Crítica: Un portero muy improbable

Una película cálida y sencilla que encuentra en la empatía, más que en la competencia, su mejor victoria.

Mike R. Ortiz 

/ Danilo Guardiola, Jorge Campos, Raúl Jiménez, Jaime Lozano, Marco Fabián

Por  ANDRÉ DIDYME-DÔME

Cortesía de HBO MAX

El trastorno del espectro autista nunca ha sido el principal obstáculo para miles de niños y adolescentes. Lo han sido el bullying, la exclusión, las miradas de desconfianza y una sociedad que con demasiada frecuencia confunde la diferencia con la incapacidad. En ese contexto, Un portero muy improbable encuentra una razón de ser que va mucho más allá del fútbol y que tiene que ver con recordar que los sueños también pertenecen a quienes durante años han escuchado que ciertas metas no fueron hechas para ellos.

Martín Gutiérrez (Danilo Guardiola) posee una extraordinaria capacidad para interpretar trayectorias, velocidades y movimientos. Ese talento termina encontrando un lugar natural en la portería, donde cada disparo deja de ser un acto de intuición para convertirse en un problema matemático. Cuando obtiene la oportunidad de integrar el equipo de un prestigioso colegio y acercarse al fútbol profesional, descubre que los balones son mucho más fáciles de detener que los prejuicios de quienes lo rodean.

Mike R. Ortiz (Águila y Jaguar: Los guerreros legendarios) construye una película profundamente familiar. Su recorrido resulta canónico y predecible, pero esa decisión también le permite concentrarse en el mensaje sin distraerse con artificios innecesarios. El interés nunca está en sorprender al espectador con giros espectaculares, sino en acompañar el crecimiento de un muchacho que busca ser reconocido por sus capacidades antes que por su diagnóstico.

Guardiola realiza una interpretación sensible y convincente que evita convertir a Martín en un estereotipo.
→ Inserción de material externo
(** * viamd: format registry, loader state and the cached trajectory facade

    A shallow embedding of the loader translation unit (the file that
    includes [loader.h]) and of the declarations of [src/loader.h].
    C integers are [Z], pointers that may be null are [option], strings
    ([str_t]) are [string].  Functions keep the names of the source. *)

From Stdlib Require Import ZArith List String Ascii Bool Lia.
From Stdlib Require QArith.
From Stdlib Require Import Permutation.
Import ListNotations.

Local Open Scope string_scope.
Local Open Scope Z_scope.

(** ** Outcomes

    An operation either returns a value in a final state, or stops at a
    failed [ASSERT] or at an undefined operation, in the state reached.

    [ASSERT] is the checked assertion of a build that keeps assertions.
    Where a property rests on an assertion, the function is given a second
    time as a build compiles it in which [ASSERT] expands to nothing; those
    definitions end in [_unchecked]. *)

Inductive fault : Type :=
| AssertionFailed
| DivisionByZero
| OutOfBounds
| NullPointer.

Inductive outcome (S A : Type) : Type :=
| Done (a : A) (s : S)
| Abort (f : fault) (s : S).

Arguments Done {S A} a s.
Arguments Abort {S A} f s.

Definition bind {S A B} (m : outcome S A) (k : A -> S -> outcome S B) : outcome S B :=
  match m with
  | Done a s => k a s
  | Abort f s => Abort f s
  end.

(** [ASSERT(c)] *)
Definition ASSERT {S} (c : bool) (s : S) : outcome S unit :=
  if c then Done tt s else Abort AssertionFailed s.

(** ** Strings ([core/md_str.h]) *)

Definition to_lower (c : ascii) : ascii :=
  let n := nat_of_ascii c in
  if ((65 <=? n) && (n <=? 90))%nat then ascii_of_nat (n + 32) else c.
Su personaje transmite ansiedad, frustración, ilusión y alegría con una naturalidad que sostiene buena parte de la película. El fútbol tampoco aparece únicamente como espectáculo. La elección de un portero como protagonista resulta particularmente acertada: mientras casi todas las historias deportivas celebran al goleador, aquí el héroe es quien resiste, quien soporta la presión y quien entiende que una sola atajada puede cambiar el destino de un partido.

La presencia de Jorge Campos, Raúl Jiménez, Jaime Lozano y Marco Fabián aporta autenticidad al universo futbolístico, pero también establece un puente con una realidad que muchas veces permanece invisible. En los créditos finales, la película nos recuerda que el autismo también forma parte del fútbol profesional. Casos como los del exfutbolista Greg Halford, quien ha hablado públicamente del diagnóstico tanto de él como el de su hijo, o el de Lucy Bronze, quien ha explicado que ella misma está dentro del espectro, ayudan a comprender que la neurodiversidad no impide alcanzar el alto rendimiento deportivo.

Un portero muy improbable no aspira a cambiar las reglas del cine deportivo mexicano. Su apuesta es mucho más modesta y, precisamente por eso, efectiva. Es una película amable, emotiva y fácil de ver que entiende que el deporte puede ser un escenario privilegiado para hablar de inclusión sin convertir a sus personajes en discursos ambulantes. Quizá no alcance la fuerza de clásicos del fútbol mexicano como Atlético San Pancho, El chanfle o Rudo y cursi, pero deja algo igual de valioso, la certeza de que, para muchos niños que alguna vez se sintieron fuera de lugar, verse reflejados en la pantalla también puede convertirse en una forma de esperanza.